Calcium signaling molecules in human cerebellum at midgestation and in ataxia.

A fundamental question in brain development is how neurons make the precise topographic connections necessary for function. The hypothesis that transient expression of calcium (Ca2+) signaling molecules may have a role in this process was tested by studying human cerebella at midgestation. In addition, four adult brains, two controls and two from patients with ataxia, were studied as well. The temporal and spatial distribution of intracellular Ca2+ channel/receptors, inositol trisphosphate receptor type 1 (IP3R1) and ryanodine receptor (RyR) and three Ca2+ binding proteins were examined with immunocytochemical methods.

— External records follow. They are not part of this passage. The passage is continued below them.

(** The characters [s] at [a], without and with the terminating zero. *)
Definition bytes_at (m : bmem) (a : Z) (s : list Z) : Prop :=
  forall i c, s !! i = Some c -> rd m (a + Z.of_nat i) = c.
Definition is_chars (s : list Z) : Prop := Forall (fun c => 0 < c < 256) s.
Definition cstr (m : bmem) (a : Z) (s : list Z) : Prop :=
  is_chars s /\ bytes_at m a (s ++ [0]).

(** ** Operations *)

Definition absolute (num : Z) : Z := if 0 <? num then num else s32 (Z.lnot num + 1).

Definition hex_digit (d : Z) : Z := if d <? 10 then 48 + d else 87 + d.

(** The [do] loop of [num_to_str]: the digits, the least one first. *)
Fixpoint digits_loop (fuel : nat) (num bdho : Z) : option (list Z) :=
  match fuel with
  | O => None
  | S fuel =>
    let m := num mod bdho in
    let num := num / bdho in
    if bdho <=? num then ds ← digits_loop fuel num bdho; Some (hex_digit m :: ds)
    else Some (hex_digit m :: (if num =? 0 then [] else [hex_digit num]))
  end.

Fixpoint put_bytes (m : bmem) (a : Z) (s : list Z) : bmem :=
  match s with [] => m | c :: s => put_bytes (wr m a c) (a + 1) s end.

Fixpoint read_bytes (m : bmem) (a : Z) (n : nat) : list Z :=
  match n with O => [] | S n => rd m a :: read_bytes m (a + 1) n end.

(** [tmp_buf] has 32 bytes. *)
Definition num_to_str (m : bmem) (buf num bdho : Z) : outcome (bmem * Z) :=
  ds ← fuelled (digits_loop 32 num bdho);
  if 32 <? Z.of_nat (length ds) then Fault
  else mret (put_bytes m buf (reverse ds), Z.of_nat (length ds)).

Definition itoa (m : bmem) (buf num : Z) : outcome (bmem * Z) :=
  if buf =? 0 then mret (m, -1)
  else if num <? 0 then
    '(m, len) ← num_to_str (wr m buf 45) (buf + 1) (u32 (absolute num)) 10;
    mret (m, len + 1)
  else num_to_str m buf (u32 num) 10.
Definition uitoa (m : bmem) (buf num : Z) : outcome (bmem * Z) := num_to_str m buf num 10.
Definition hextoa (m : bmem) (buf num : Z) : outcome (bmem * Z) := num_to_str m buf num 16.
Definition octtoa (m : bmem) (buf num : Z) : outcome (bmem * Z) := num_to_str m buf num 8.
Definition bintoa (m : bmem) (buf num : Z) : outcome (bmem * Z) := num_to_str m buf num 2.

Fixpoint strlen_loop (fuel : nat) (m : bmem) (buf len : Z) : option Z :=
  match fuel with
  | O => None
  | S fuel => if rd m buf =? 0 then Some len else strlen_loop fuel m (buf + 1) (len + 1)
  end.
Definition strlen (fuel : nat) (m : bmem) (buf : Z) : option Z :=
  if buf =? 0 then Some (-1) else strlen_loop fuel m buf 0.

Fixpoint strcpy_loop (fuel : nat) (m : bmem) (des src : Z) : option bmem :=
  match fuel with
  | O => None
  | S fuel =>
    let c := rd m src in
    let m := wr m des c in
    if c =? 0 then Some m else strcpy_loop fuel m (des + 1) (src + 1)
  end.
Definition strcpy (fuel : nat) (m : bmem) (des src : Z) : option (bmem * Z) :=
  if (des =? 0) || (src =? 0) then Some (m, 0)
  else m ← strcpy_loop fuel m des src; Some (m, des).

Definition strncpy (m : bmem) (des src len : Z) : bmem * Z :=
  if (des =? 0) || (src =? 0) then (m, 0)
  else (zfor (Z.to_nat len) 0 (fun i m => wr m (des + i) (rd m (src + i))) m, des).

Definition is_digit (ch : Z) : bool := (ch <=? 57) && (48 <=? ch).

Definition sign (ret : Z) : Z := if ret <? 0 then -1 else if 0 <? ret then 1 else ret.

Fixpoint strcmp_loop (fuel : nat) (m : bmem) (src dst : Z) : option Z :=
  match fuel with
  | O => None
  | S fuel =>
    let ret := rd m src - rd m dst in
    if (ret =? 0) && negb (rd m dst =? 0) then strcmp_loop fuel m (src + 1) (dst + 1) else Some ret
  end.
Definition strcmp (fuel : nat) (m : bmem) (src dst : Z) : option Z :=
  ret ← strcmp_loop fuel m src dst; Some (sign ret).

(** [char] is signed: the difference of two of them is cut to a [char] again. *)
Fixpoint memcmp_loop (n : nat) (m : bmem) (src dst i : Z) : Z :=
  match n with
  | O => 0
  | S n =>
    let a := s8 (rd m (src + i)) in
    let b := s8 (rd m (dst + i)) in
    if negb (a =? b) then
      let ret := s8 (a - b) in
      if ret <? 0 then -1 else if 0 <? ret then 1 else memcmp_loop n m src dst (i + 1)
    else memcmp_loop n m src dst (i + 1)
  end.
Definition memcmp (m : bmem) (src dst size : Z) : Z :=
  if size =? 0 then - EINVAL else memcmp_loop (Z.to_nat size) m src dst 0.

Fixpoint strncmp_loop (n : nat) (m : bmem) (src dst : Z) : Z :=
  match n with
  | O => 0
  | S n =>
    let ret := rd m src - rd m dst in
    if ret =? 0 then strncmp_loop n m (src + 1) (dst + 1) else ret
  end.
(** A negative [n] counts down through all integers. *)
Definition strncmp (m : bmem) (src dst n : Z) : Z := sign (strncmp_loop (Z.to_nat (u32 n)) m src dst).

Fixpoint strchr (fuel : nat) (m : bmem) (src ch : Z) : option Z :=
  match fuel with
  | O => None
  | S fuel => if rd m src =? ch then Some src else if rd m src =? 0 then Some 0 else strchr fuel m (src + 1) ch
  end.

Definition memcpy (m : bmem) (target source size : Z) : bmem * Z :=
  if size <=? 0 then (m, 0)
  else (zfor (Z.to_nat size) 0 (fun i m => wr m (target + i) (rd m (source + i))) m, size).

Definition memset (m : bmem) (base ch size : Z) : bmem :=
  zfor (Z.to_nat size) 0 (fun i m => wr m (base + i) ch) m.

(** ** Lemmas *)

Lemma bytes_at_cons m a c s : bytes_at m a (c :: s) <-> rd m a = c /\ bytes_at m (a + 1) s.
Proof.
  split.
  - intros H. split; [pose proof (H 0%nat c eq_refl) as E; by rewrite Z.add_0_r in E|].
    intros i d Hi. rewrite <- (H (S i) d Hi). f_equal. lia.
  - intros [H1 H2] [|i] d Hi; simpl in Hi; [rewrite Z.add_0_r; congruence|].
    rewrite <- (H2 i d Hi). f_equal. lia.
Qed.
Lemma log_append lb hist text :
  log_inv lb hist -> Z.of_nat (length text) < LOG_BUFFER_SIZE ->
  Z.of_nat (length (hist ++ text)) < 2147483648 ->
  exists lb', update_log_buffer lb text = Ret lb' /\ log_inv lb' (hist ++ text).
Proof.
  intros (Et & Ht & Em & Eh & Es & Hb) Hn Hmax. rewrite update_log_buffer_eq by done.
  rewrite length_app in Hmax. eexists. split; [done|]. unfold log_inv. rewrite length_app. cbn [total tail head lbuf].
  set (n := Z.of_nat (length text)) in *. set (h := Z.of_nat (length hist)) in *.
  replace (Z.of_nat (length hist + length text)) with (h + n) in * by lia.
  assert (0 <= h /\ 0 <= n) as [] by lia. rewrite Et. rewrite s32_small by lia. split; [done|].
  assert (Z.of_nat (length hist) = h) as Eh' by done. clear Et Eh' Hmax.
  split; [unfold LOG_BUFFER_SIZE in *; zcases|].
  split; [clear - Ht Em Hn; unfold LOG_BUFFER_SIZE in *; destruct (Z.ltb_spec 8192 (tail lb + n));
    Z.to_euclidean_division_equations; lia|].
  split; [unfold LOG_BUFFER_SIZE in *; rewrite Eh; zcases|].
  split; [unfold LOG_BUFFER_SIZE in *; zcases|].
  intros k c Hk Hc. apply lookup_app_Some in Hc as [Hc|[Hge Hc]].
  - pose proof (lookup_lt_Some _ _ _ Hc). rewrite rd_ring_put_other; [apply Hb; [lia|done]|done|done|apply Z.mod_pos_bound; done|].
    intros i Hi E. clear - E Em Hk Hi H1 Hn. unfold LOG_BUFFER_SIZE in *. Z.to_euclidean_division_equations; lia.
  - eapply rd_ring_put; [done|done|exact Hc|].
    clear - Em Hge. unfold LOG_BUFFER_SIZE in *. Z.to_euclidean_division_equations; lia.
Qed.
Lemma linked_spec reserved s t blocks own pools live h sig q :
  slab_inv reserved (sg_slab s) blocks own pools live -> h ∈ live -> h ∉ q.*1 ->
  queue_inv (s_mem (sg_slab s)) (signal_of s t) live q -> Z.of_nat (length q) < 65535 ->
  word s (h + 8) = sig -> word s (h + 16) = 0 ->
  let s' := linked s t h in
  slab_inv reserved (sg_slab s') blocks own pools live /\
  queue_inv (s_mem (sg_slab s')) (signal_of s' t) live (q ++ [(h, sig)]) /\
  others_kept (s_mem (sg_slab s)) (s_mem (sg_slab s')) live q.
Proof.
  intros I Hh Hq [Q1 Q2 Q3 Q4 Q5] Hn E1 E2 s'.
  assert (forall k, k ∈ h :: q.*1 -> k ∈ live) as Hin by (intros k [->|Hk]%elem_of_cons; auto).
  assert (forall k, k ∈ q.*1 -> 0 < k) as Hpos by (intros k Hk; eapply live_pos; [exact I|auto]).
  pose proof (chain_null _ _ _ Hpos Q3) as En.
  assert ((plast (signal_of s t) =? 0) = bool_decide (q = [])) as El.
  { rewrite Q4. case_bool_decide as Hd; [by subst|]. destruct (last_addr_elem q Hd) as (k & Hk & ->).
    specialize (Hpos k Hk). apply Z.eqb_neq. lia. }
  pose proof (chain_snoc _ _ _ h sig Q3 Q2 Hq) as Hc.
  specialize (Hc ltac:(intros k k' Hk Hk' Hne; split; apply (live_words _ _ _ _ _ _ I); auto; lia) E1 E2).
  assert (s_mem (sg_slab s') = if decide (q = []) then s_mem (sg_slab s) else wr (s_mem (sg_slab s)) (last_addr q + 8) (h + 8)) as Em.
  { unfold s', linked. rewrite El, Q4. destruct (decide (q = [])); [by rewrite bool_decide_eq_true_2|by rewrite bool_decide_eq_false_2]. }
  assert (signal_of s' t = SignalStruct (if decide (q = []) then h + 8 else pending (signal_of s t)) (h + 8)
    (signal_table (signal_of s t)) (Z.of_nat (length q) + 1) (in_signal (signal_of s t))) as Eg.
  { unfold s', linked, set_signal, signal_of at 1. cbn [sigs]. rewrite lookup_insert_eq. cbn [default from_option].
    rewrite En, Q5, u16_small by lia. unfold id. by destruct (decide (q = [])); [rewrite bool_decide_eq_true_2|rewrite bool_decide_eq_false_2]. }
  split; [|split].
  - unfold s', linked. rewrite El, Q4. case_bool_decide as Hd; [done|].
    destruct (last_addr_elem q Hd) as (k & Hk & ->). simpl. replace (k + 8 + 8) with (k + 16) by lia.
    apply (store_word _ _ _ _ _ _ I); [auto|lia].
  - rewrite Em, Eg. split; cbn [pending plast signal_pending].
    + intros k Hk. rewrite fmap_app in Hk. apply Hin. set_solver.
    + rewrite fmap_app. apply NoDup_app. split; [done|]. split; [|apply NoDup_singleton]. intros k Hk ->%list_elem_of_singleton. done.
    + exact Hc.
    + by rewrite last_addr_snoc.
    + rewrite length_app. simpl. lia.
  - intros k a Hk Hkq Ha. rewrite Em. destruct (decide (q = [])) as [|Hd]; [done|].
    destruct (last_addr_elem q Hd) as (l & Hl & ->). replace (l + 8 + 8) with (l + 16) by lia.
    apply (store_other reserved s blocks own pools live I l 16 (h + 8) k a); [auto|done|by intros ->|lia|done].
Qed.
(** An open file has blocks of [2 ^ bits] bytes with their numbers, and stands at one of
    them. *)
Class FileLaws (FS : Type) `{FsOps FS} := {
  f_ok : FS -> Prop;
  f_bits : Z;
  f_blocks : FS -> list (list Z);
  f_ids : FS -> list Z;
  f_cur : FS -> nat;
  f_bits_ok : 0 <= f_bits < 31;
  f_shape s : f_ok s -> length (f_ids s) = length (f_blocks s) /\
    Forall (fun b => Z.of_nat (length b) = 2 ^ f_bits) (f_blocks s) /\ Forall (fun i => i <> 0) (f_ids s);
  f_next s i : f_ok s -> f_ids s !! S (f_cur s) = Some i ->
    exists s', get_data_block s VFS_NEXT_BLOCK = Ret (s', i) /\ f_ok s' /\ f_blocks s' = f_blocks s /\
      f_ids s' = f_ids s /\ f_cur s' = S (f_cur s);
  f_prev s i c : Z.land fs_flag FS_FOPS_PREV_BLOCK <> 0 -> f_ok s -> f_cur s = S c -> f_ids s !! c = Some i ->
    exists s', get_data_block s VFS_PREV_BLOCK = Ret (s', i) /\ f_ok s' /\ f_blocks s' = f_blocks s /\
      f_ids s' = f_ids s /\ f_cur s' = c;
  f_start s i : Z.land fs_flag FS_FOPS_PREV_BLOCK = 0 -> f_ok s -> f_ids s !! 0%nat = Some i ->
    exists s', get_data_block s VFS_START_BLOCK = Ret (s', i) /\ f_ok s' /\ f_blocks s' = f_blocks s /\
      f_ids s' = f_ids s /\ f_cur s' = 0%nat;
  f_first s i : f_ok s -> f_cur s = 0%nat -> f_ids s !! 0%nat = Some i ->
    exists s', get_data_block s VFS_START_BLOCK = Ret (s', i) /\ f_ok s' /\ f_blocks s' = f_blocks s /\
      f_ids s' = f_ids s /\ f_cur s' = 0%nat;
  f_current s i : f_ok s -> f_ids s !! f_cur s = Some i -> get_data_block s VFS_CURRENT_BLOCK = Ret (s, i);
  f_read s i k b : f_ok s -> f_ids s !! k = Some i -> f_blocks s !! k = Some b -> read_block s i = inl b;
  f_write s i k b : f_ok s -> f_ids s !! k = Some i -> Z.of_nat (length b) = 2 ^ f_bits ->
    exists s', write_block s b i = (s', 0) /\ f_ok s' /\ f_blocks s' = <[k := b]> (f_blocks s) /\
      f_ids s' = f_ids s /\ f_cur s' = f_cur s }.

(** ** Bytes of a list of blocks *)

Lemma drop_concat (B : nat) (bs : list (list Z)) i : Forall (fun b => length b = B) bs ->
  (i <= length bs)%nat -> drop (i * B) (concat bs) = concat (drop i bs).
Proof.
  revert i. induction bs as [|b bs IH]; intros [|i] Hb Hi; simpl in *; try done; [lia|].
  apply Forall_cons in Hb as [Hl Hb]. rewrite <- IH by (done || lia).
  rewrite drop_app_ge by lia. f_equal. lia.
Qed.
(* ===== verification/PathSpec.v ===== *)
(** * Correctness of names, mounts and descriptors (fs/fnode.c, fs/mount.c, fs/file.c) *)

From S2P Require Import Prelude Bitops CString Disk Vfs VfsSpec Lmfs LmfsSpec Path.

(** ** Names *)

Definition part_ok (p : list Z) : Prop := p <> [] /\ slash ∉ p /\ (length p < 512)%nat.

Fixpoint join (ps : list (list Z)) : list Z :=
  match ps with
  | [] => []
  | [p] => p
  | p :: ps => p ++ slash :: join ps
  end.

Lemma split_slash_none p : slash ∉ p -> split_slash p = None.
Proof.
  induction p as [|c p IH]; intros Hp; simpl; [done|]. apply not_elem_of_cons in Hp as [Hc Hp].
  rewrite (proj2 (Z.eqb_neq c slash)) by done. by rewrite IH.
Qed.

Lemma split_slash_app p r : slash ∉ p -> split_slash (p ++ slash :: r) = Some (p, r).
Proof.
  induction p as [|c p IH]; intros Hp; simpl; [done|]. apply not_elem_of_cons in Hp as [Hc Hp].
  rewrite (proj2 (Z.eqb_neq c slash)) by done. by rewrite IH.
Qed.

(** the parts [find_file_name] takes off a name one after the other are the parts it
    was joined from. *)
Theorem name_parts_join ps (Hp : Forall part_ok ps) : name_parts (length ps) (join ps) = Some ps.
Proof.
  induction Hp as [|p ps (Hne & Hs & _) Hps IH]; [done|]. destruct ps as [|q ps].
  - cbn [join]. destruct p as [|c p]; [done|]. cbn [length name_parts]. unfold find_file_name.
    rewrite (split_slash_none (c :: p) Hs). done.
  - change (join (p :: q :: ps)) with (p ++ slash :: join (q :: ps)).
    assert (find_file_name (p ++ slash :: join (q :: ps)) = Some (p, join (q :: ps))) as E.
    { unfold find_file_name. rewrite (split_slash_app p _ Hs). by destruct p. }
    change (length (p :: q :: ps)) with (S (length (q :: ps))). cbn [name_parts]. rewrite E, IH. done.
Qed.

Lemma name_parts_join_witness : name_parts 2 (join [[97; 98]; [99]]) = Some [[97; 98]; [99]].
Proof.
  apply (name_parts_join [[97; 98]; [99]]).
  repeat constructor; try done; intros H; repeat (apply elem_of_cons in H as [H|H]; [done|]); by apply elem_of_nil in H.
Defined.

(** ** Mounts *)

Definition mounted_at (m : mount_point) (name : list Z) : Prop := path m <> [] /\ is_prefix (path m) name = true.

Lemma is_prefix_length p s : is_prefix p s = true -> (length p <= length s)%nat.
Proof.
  revert s. induction p as [|c p IH]; intros [|d s]; simpl; try done; [lia|]. intros [_ H]%andb_true_iff. apply IH in H. lia.
Qed.
(* ===== verification/Mklmfs.v ===== *)
(** * The tool that makes images of LMFS (tools/mklmfs/mklmfs.c)

    The image is memory of [MAX_SIZE] bytes, kept as the sectors of [Disk]; the super block
    and the pools of free numbers are words of it.  The directory to pack is a [listing]:
    what the calls of [readdir] give, with the contents of the files and the listings of
    the directories.  Memory is there; a write outside the image is a fault. *)

From S2P Require Import Prelude CString Disk Vfs Lmfs Path.

Definition MAX_SIZE : Z := 1048576.
Definition MAX_FILE : Z := 32.
Definition BLOCK_SIZE : Z := 4096.
Definition EACCES : Z := 13.

(** ** Words of the image *)

Definition get_word (d : sectors) (a : Z) : Z := word_at (le_words (sector d (a / 512))) (a mod 512 / 4).
Definition set_word (d : sectors) (a v : Z) : sectors :=
  <[a / 512 := le_bytes (<[Z.to_nat (a mod 512 / 4) := u32 v]> (le_words (sector d (a / 512))))]> d.

(** Bytes of the image; the super block is at 0. *)
Record lmfs_address := LmfsAddress {
  p_ib : Z; p_db : Z; p_inode : Z; p_data : Z; ib_size : Z; db_size : Z; inode_size : Z }.

(** Members of the super block, by the number of their word. *)
Definition sb_get (d : sectors) (k : Z) : Z := get_word d (4 * k).
Definition sb_set (d : sectors) (k v : Z) : sectors := set_word d (4 * k) v.
Definition sb_ib_start : Z := 4.
Definition sb_ib_current : Z := 5.
Definition sb_ib_pos : Z := 6.
Definition sb_db_start : Z := 8.
Definition sb_db_current : Z := 9.
Definition sb_db_pos : Z := 10.
Definition sb_inode_start : Z := 12.
Definition sb_inode_free : Z := 13.
Definition sb_data_free : Z := 17.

A positive immune reaction with all markers of Ca2+ signaling was found in the Purkinje cell layer starting from 17 g.w. (gestational weeks), the youngest age studied. The immune reactions were not homogeneous throughout the extent of the Purkinje cell layer, but instead displayed a 'patchy' appearance in all intrauterine stages. In the adult cerebellum the expression of Ca2+ signaling molecules was homogenous. In the two cerebella obtained from patients suffering from ataxia, a several-fold reduction of immunostaining with IP3R1 was found. Our findings suggest that transient and differential mobilization of intracellular Ca2+ in seemingly homogenous neuronal types may play a role in development of highly organized projection maps of the cerebellar cortex. Moreover, lack of IP3R1 in the diseased brains suggests that internal stores of Ca2+ play an important role in normal function of the cerebellum.